3. While admitting the appeal, this Court observed that the issue is covered by the decision of this Court in case of Commissioner of Central Excise vs. Gupta Steel (Tax Appeal No.1145 of 2005), however, as SLP preferred by the appellant was pending before the Hon’ble Supreme Court, the appeal was admitted by this Court.
4. Learned advocate Mr.Hirak Shah for learned advocate Mr. Nikunt Raval for the appellant submitted that the Hon’ble Supreme Court by order dated October 24, 2018, considering the low tax effect involved in the case declined to entertain the appeal in case of Commissioner of Central Excise Bhavnagar v. M/s Gupta Steel and dismissed the Civil Appeal No. 10821 of 2010 keeping the question of law to be agitated in appropriate case.
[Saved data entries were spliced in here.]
(* ===== verification/Mdns.v ===== *)
(** * Service announcement over multicast DNS ([src/mdns/])

    [MdnsResponder] answers DNS questions for [_mqtt._tcp.local]: the encoding
    and decoding of names, the scan of a datagram, the response and the state
    of the receive loop.  Datagrams and names are lists of octets. *)

From Stdlib Require Import Strings.Byte Strings.String Strings.Ascii ZArith Lia.
From Stdlib Require ListDec.
From stdpp Require Import base strings numbers option list relations.
From S2P Require Import Prelude.

Open Scope Z_scope.

(** ** Constants *)

Definition BUF_SIZE : nat := 1500.
Definition DNS_FLAG_RESPONSE : Z := 0x8400.
Definition RR_TYPE_A : Z := 1.
Definition RR_TYPE_PTR : Z := 12.
Definition RR_TYPE_TXT : Z := 16.
Definition RR_TYPE_SRV : Z := 33.
Definition RR_CLASS_IN_FLUSH : Z := 0x8001.
Definition TTL_PTR : Z := 4500.
Definition TTL_SRV_TXT : Z := 120.
Definition TTL_A : Z := 120.

(** The class: its configuration, the names it encodes once, and the state of
    the receive loop.  [socket_open] and [receiving] stand for the socket and an
    outstanding [async_receive_from]; [sent] lists what [send_to] sent. *)
Record MdnsResponder : Type := mkMdns {
  port_ : Z;
  instance_ : list byte;
  service_ : list byte;
  node_ : list byte;
  ip_ : string;
  encoded_instance_ : list byte;
  encoded_service_ : list byte;
  encoded_node_ : list byte;
  running_ : bool;
  recv_buf_ : list byte;
  mdns_open : bool;
  receiving : bool;
  mdns_sent : list (string * list byte)
}.

Module MdnsResponder.

(** ** Names *)

Definition dot : byte := "."%byte.

(** [name.find('.', start)]: the label up to the dot, and what follows it. *)
Fixpoint next_label (s : list byte) : list byte * list byte :=
  match s with
  | [] => ([], [])
  | c :: s => if decide (c = dot) then ([], s)
              else let '(label, rest) := next_label s in (c :: label, rest)
  end.

(** The [while (start < name.size())] loop; every round consumes an octet. *)
Fixpoint encode_labels (fuel : nat) (s : list byte) : list byte :=
  match fuel, s with
  | S fuel, _ :: _ =>
      let '(label, rest) := next_label s in
      byte_of_Z (Z.of_nat (length label)) :: label ++ encode_labels fuel rest
  | _, _ => []
  end.

Definition encode_name (name : list byte) : list byte :=
  encode_labels (length name) name ++ [Byte.x00].

(** [(c >= 'A' && c <= 'Z') ? (c - 'A' + 'a') : c]. *)
Definition lower (c : byte) : byte :=
  if (65 <=? Z_of_byte c) && (Z_of_byte c <=? 90) then byte_of_Z (Z_of_byte c + 32) else c.

(** [if (!first) name += '.'; ]. *)
Definition separate (first : bool) (name : list byte) : list byte :=
  if first then name else name ++ [dot].

Definition is_pointer (b : byte) : bool := Z.land (Z_of_byte b) 0xC0 =? 0xC0.

(** The offset a compression pointer names. *)
Definition pointer (b1 b2 : byte) : nat :=
  Z.to_nat (Z.lor (Z.shiftl (Z.land (Z_of_byte b1) 0x3F) 8) (Z_of_byte b2)).

Section Decode.

Context (data : list byte) (len : nat).

(** The [while (offset < len)] loop of [decode_name]; [decode] is the recursive
    call a compression pointer makes.  The results are the name and the
    offset. *)
Fixpoint decode_loop (decode : nat -> outcome (list byte * nat)) (rounds : nat) (first : bool)
    (name : list byte) (offset : nat) : outcome (list byte * nat) :=
  match rounds with
  | O => Undefined
  | S rounds =>
      if (len <=? offset)%nat then Ret (name, offset)
      else
        match data !! offset with
        | None => Undefined
        | Some b =>
            if Z_of_byte b =? 0 then Ret (name, S offset)
            else if is_pointer b then
              if (len <? offset + 2)%nat then Ret (name, offset)
              else
                match data !! S offset with
                | None => Undefined
                | Some b' =>
                    match decode (pointer b b') with
                    | Ret (rest, _) => Ret (separate first name ++ rest, (offset + 2)%nat)
                    | Throw e => Throw e
                    | Deadlock => Deadlock
                    | Undefined => Undefined
                    end
                end
            else
              let offset := S offset in
              let n := Z.to_nat (Z_of_byte b) in
              let avail := take n (drop offset (take len data)) in
              let name := separate first name ++ (lower <$> avail) in
              if (length avail <? n)%nat then Ret (name, offset)
              else decode_loop decode rounds false name (offset + n)
        end
  end.

(** [decode_name] recurses without a bound; [depth] is the stack it is given,
    and running out of it is [Undefined]. *)
Fixpoint decode_name (depth : nat) (offset : nat) : outcome (list byte * nat) :=
  match depth with
  | O => Undefined
  | S depth => decode_loop (decode_name depth) (S len) true [] offset
  end.

End Decode.

(** ** Questions *)

(** Skip the name of a question: the inner [while (offset < bytes)]. *)
Fixpoint skip_name (rounds : nat) (data : list byte) (bytes offset : nat) : nat :=
  match rounds with
  | O => offset
  | S rounds =>
      if (bytes <=? offset)%nat then offset
      else
        let b := default Byte.x00 (data !! offset) in
        if Z_of_byte b =? 0 then S offset
        else if is_pointer b then (offset + 2)%nat
        else skip_name rounds data bytes (offset + 1 + Z.to_nat (Z_of_byte b))
  end.

(** The [for (q = 0; q < qdcount && offset < bytes; ++q)] loop. *)
Fixpoint skip_questions (data : list byte) (bytes : nat) (qdcount : nat) (offset : nat) : nat :=
  match qdcount with
  | O => offset
  | S qdcount =>
      if (bytes <=? offset)%nat then offset
      else
        let offset := skip_name (S bytes) data bytes offset in
        let offset := if (offset + 4 <=? bytes)%nat then (offset + 4)%nat else offset in
        skip_questions data bytes qdcount offset
  end.

(** [(data[i] << 8) | data[i + 1]]. *)
Definition read_u16 (data : list byte) (i : nat) : Z :=
  u16 (Z.lor (Z.shiftl (Z_of_byte (default Byte.x00 (data !! i))) 8)
             (Z_of_byte (default Byte.x00 (data !! S i)))).

(** ** The response *)

Definition write_u16 (v : Z) (buf : list byte) : list byte :=
  buf ++ [byte_of_Z (Z.shiftr v 8); byte_of_Z (Z.land v 0xFF)].

Definition write_u32 (v : Z) (buf : list byte) : list byte :=
  buf ++ [byte_of_Z (Z.shiftr v 24); byte_of_Z (Z.shiftr v 16); byte_of_Z (Z.shiftr v 8);
          byte_of_Z (Z.land v 0xFF)].

(** The placeholder for RDLENGTH, the data, and the two octets patched in. *)
Definition write_rdata (rdata : list byte -> list byte) (buf : list byte) : list byte :=
  let rdlen_pos := length buf in
  let buf := write_u16 0 buf in
  let rdata_start := length buf in
  let buf := rdata buf in
  let rdlen := Z.of_nat (length buf - rdata_start) in
  let buf := <[rdlen_pos := byte_of_Z (Z.shiftr rdlen 8)]> buf in
  <[S rdlen_pos := byte_of_Z (Z.land rdlen 0xFF)]> buf.

(** NAME, TYPE, CLASS and TTL of a record. *)
Definition write_rr_head (name : list byte) (ty ttl : Z) (buf : list byte) : list byte :=
  write_u32 ttl (write_u16 RR_CLASS_IN_FLUSH (write_u16 ty (buf ++ name))).

Section Respond.

(** [boost::asio::ip::address_v4::from_string]: the four octets of an address,
    or an error. *)
Context (parse_v4 : string -> option (byte * byte * byte * byte)).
5. In the present case, the Tribunal has held as under :
“2. The authorities below upheld that the fuel oil and foodstaff on board ship are not inputs required directly or indirectly or in relation to manufacture of scrap emerging from the breaking of the ship. On this basis, it has been held that modvat credit is not admissible to the appellant. It has also been held that charging of interest on the amount of credit lying unutilised is not sustainable.”
6. This Court in case of Commissioner of Central Excise vs. Gupta Steel while dealing with a similar question has held as under:
“2. Three show-cause notices under Rule 57AH (now Rule 12 of Cenvet Rules) read with Section 11A and Section 38-A of the Central Excise Act, 1944 and interest under Section 11AB of the Central Excise Act, 1944, were issued to the respondent-assessee for having wrongly taken credit of additional custom duty paid on bunker, foodstuff etc. The Assistant Commissioner confirmed the demand raised in the show cause notices vide order in Original No.BVR/46- 48/2003, dated March 31, 2003. Aggrieved by the said order, the assessee preferred an appeal before the Commissioner(A), Central Excise, Rajkot, who rejected the appeal by order dated July 18, 2003. Thereupon, the assessee preferred an appeal before CESTAT, WZB, Mumbai. The appeal was dismissed by order dated October 31, 2003. Thereafter, the assessee filed an application for rectification of mistake, and pointed out that points regarding non-chargeability of interest on unutilized cenvat credit were not considered. The CESTAT, Mumbai allowed the application by order dated January 4, 2005. Aggrieved by the said order, the appellant has filed the instant appeal.
3. This Court has heard J.M.Malkan, learned Assistant Solicitor General of India, at length and in detail.
4. The finding recorded by the Tribunal is as under :
“We have considered the rival submissions. We find that while it has been held that fuel oil and food stuff on board ship are not inputs required directly or indirectly or in relation to manufacture of scrap emerging from the breaking of the ship, and therefore, not eligible for modvat credit, there is no specific finding on whether interest can be levied on the amount of credit, which has been directed to be reversed. The direction for reversal itself would establish the correctness of the contention of the submissions that the credit was not availed by them but lying unitized. In these circumstances charging of interest on the amount of credit lying unutilized is not correct in law. We, therefore hold that the applicants are not liable to pay interest on the Amount of credit, which was lying unutilized and which has been ordered to be reversed.”
The learned counsel for the appellant could not point out any infirmity in the order referred to above. Under the circumstances, the substantial question of law, as suggested by the appellant, does not arise for consideration of this Court. The appeal, therefore, fails and is dismissed.”
7. In view of above, we are of the opinion that no question of law much-less any substantial question of law arises from the order of the Tribunal as the issue is squarely covered in favour of respondent assessee by order passed in Tax Appeal No.1145 of 2005 in case of Gupta Steel (supra).
8. The appeal is accordingly dismissed.